Mozart would have passed the Pestsäule regularly; for most of his decade in Vienna (1781-1791) he lived within half a mile of it and in 1784 just a few yards away at a large residential building, the Trattnerhof. Not one to marvel at great sculpture and architecture (at least not in his correspondence), it is not known what he thought of it. But Mozart would have had cause to muse on its significance, more than most of us returning to the monument at different stages of our lives. For in 1767 aged 11 he experienced first hand his own “plague” – smallpox – in Vienna. The Mozart family, visiting the Habsburg capital from Salzburg to promote his career, ultimately decamped to Olmütz (present-day Olomouc) in Moravia to try to avoid the outbreak, but sadly to no avail. For a while after Mozart had contracted the disease, things were touch and go. As father Leopold explained to a friend: ‘Towards evening he began to rave, and all night long and during the morning of the 28th [October] he was delirious.’ But thanks to the generous assistance of an acquaintance, Count Leopold Anton Podstatzky the Cathedral Dean, Mozart recovered. ‘I want only to ask’, Leopold wrote, ‘how many people there are who would receive into their house, as he did, a whole family with a child in such a condition, and furthermore out of no other instinct than human love. This deed will do his Excellency Count Podstatzky no little honour in the biography of our little one that I shall have printed in time. For here begins, in a way, a new period of his life’.

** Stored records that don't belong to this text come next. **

(** X17. A number of the configuration.  A variable that is not set or
    empty gives the default; any other value is converted as it stands,
    so a blank one gives 0 and one that is no numeric literal gives
    [NaN]: the default never stands in for a value that does not
    parse. *)
Theorem number_reading (value : option JsString.t) (dflt : Z) :
  (isNaN (envNumber value dflt) = true <->
   exists v, value = Some v /\ ~ blank v /\ isNumeric v = false)
  /\ ((value = None \/ value = Some []) -> envNumber value dflt = ofZ dflt)
  /\ (forall v, value = Some v -> v <> [] -> blank v ->
      envNumber value dflt = S754_zero false).
Proof.
  assert (Hnum : forall v, isNumeric v = false <-> parseNumericLiteral (trim v) = None).
  { intros v. unfold isNumeric. destruct (parseNumericLiteral (trim v)); split; congruence. }
  split; [|split].
  - destruct value as [[|c r]|]; cbn [envNumber].
    + rewrite ofZ_not_nan. split; [discriminate|].
      intros (v & Hv & Hb & _). injection Hv as <-. contradiction Hb. reflexivity.
    + rewrite ofString_nan. split.
      * intros [Hb Hp]. exists (c :: r). split; [reflexivity|]. split; [exact Hb|].
        apply Hnum. exact Hp.
      * intros (v & Hv & Hb & Hp). injection Hv as <-. split; [exact Hb|].
        apply Hnum. exact Hp.
    + rewrite ofZ_not_nan. split; [discriminate|]. intros (v & Hv & _). discriminate.
  - intros [->| ->]; reflexivity.
  - intros v -> Hne Hb. destruct v as [|c r]; [contradiction|].
    cbn [envNumber]. unfold ofString. unfold blank in Hb. rewrite Hb. reflexivity.
Qed.

Lemma flagOn_true : flagOn (JsString.str "true").
Proof. apply flag_test. reflexivity. Qed.

Lemma flagOn_false : ~ flagOn (JsString.str "false").
Proof. intros H. apply flag_test in H. discriminate. Qed.

Lemma envFlag_on_by_default value :
  envFlag value (JsString.str "true") = false <->
  exists v, value = Some v /\ ~ flagOn v.
Proof.
  destruct value as [v|]; unfold envFlag.
  - split.
    + intros H. exists v. split; [reflexivity|]. intros Hv. apply flag_test in Hv. congruence.
    + intros (v' & Hv & Hn). injection Hv as <-.
      destruct (Regex.test true flagPattern v) eqn:E; [|reflexivity].
      contradiction Hn. apply flag_test. exact E.
  - split; [discriminate|]. intros (v & Hv & _). discriminate.
Qed.

Lemma envFlag_off_by_default value :
  envFlag value (JsString.str "false") = true <->
  exists v, value = Some v /\ flagOn v.
Proof.
  destruct value as [v|]; unfold envFlag.
  - rewrite flag_test. split.
    + intros H. exists v. auto.
    + intros (v' & Hv & Hn). injection Hv as <-. exact Hn.
  - split; [discriminate|]. intros (v & Hv & _). discriminate.
Qed.

(** X18. The configuration read from the environment.  With nothing set
    it is the documented default.  Forwarding, and the restriction to
    valid fixes, are on unless their variable is set to a value that
    does not read as on; zero coordinates are allowed only when their
    variable is set to a value that reads as on; the target is the
    variable unless it is unset or empty; and no other variable of the
    environment changes any of the four. *)
Theorem config_reading (env : gmap JsString.t JsString.t) :
  loadConfig ∅ = defaultConfig
  /\ (FORWARD_ENABLED (loadConfig env) = false <->
      exists v, env !! JsString.str "FORWARD_ENABLED" = Some v /\ ~ flagOn v)
  /\ (FORWARD_ONLY_VALID (loadConfig env) = false <->
      exists v, env !! JsString.str "FORWARD_ONLY_VALID" = Some v /\ ~ flagOn v)
  /\ (FORWARD_ALLOW_ZERO_COORDS (loadConfig env) = true <->
      exists v, env !! JsString.str "FORWARD_ALLOW_ZERO_COORDS" = Some v /\ flagOn v)
  /\ (forall v : JsString.t, env !! JsString.str "FORWARD_URL" = Some v -> v <> [] ->
      FORWARD_URL (loadConfig env) = v)
  /\ (forall k v,
        ~ In k [JsString.str "FORWARD_URL"; JsString.str "FORWARD_ENABLED";
                JsString.str "FORWARD_ONLY_VALID";
                JsString.str "FORWARD_ALLOW_ZERO_COORDS"] ->
        loadConfig (<[k := v]> env) = loadConfig env).
Proof.
  split; [reflexivity|].
  split; [apply envFlag_on_by_default|].
  split; [apply envFlag_on_by_default|].
  split; [apply envFlag_off_by_default|].
  split.
  - intros v Hv Hne. unfold loadConfig. cbn [FORWARD_URL]. rewrite Hv.
    destruct v; [contradiction|reflexivity].
  - intros k v Hk. unfold loadConfig.
    rewrite !lookup_insert_ne; [reflexivity| | | |];
      intros ->; apply Hk; cbn [In]; auto.
Qed.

Mozart apparently reacted stoically to the life-threatening illness, joking about his swollen appearance. Significant ailments were a fact of life in the late eighteenth century: during his Viennese decade alone, the adult Mozart experienced powerful sore throats and headaches, chest pains, raging colic, chills and fevers. Yet he worked through them with few complaints, producing some of the great musical masterpieces in the Western canon. And after his premature demise aged 35 on 5 December 1791, generations of musicians, writers and critics would take inspiration from the confluence of his life, work and death captured by the unfinished Requiem at his bedside.
Vienna, like cities across the world, now lies silent. But when normal life resumes its citizens – and, indeed, all of us – will have cause to re-evaluate actions, symbols and achievements from the past, finding newly relevant messages of hope, kindness and determination in the face of adversity. Perhaps we will all stop at the Pestsäule and appreciate it in a new way.
Latest Comments
Have your say!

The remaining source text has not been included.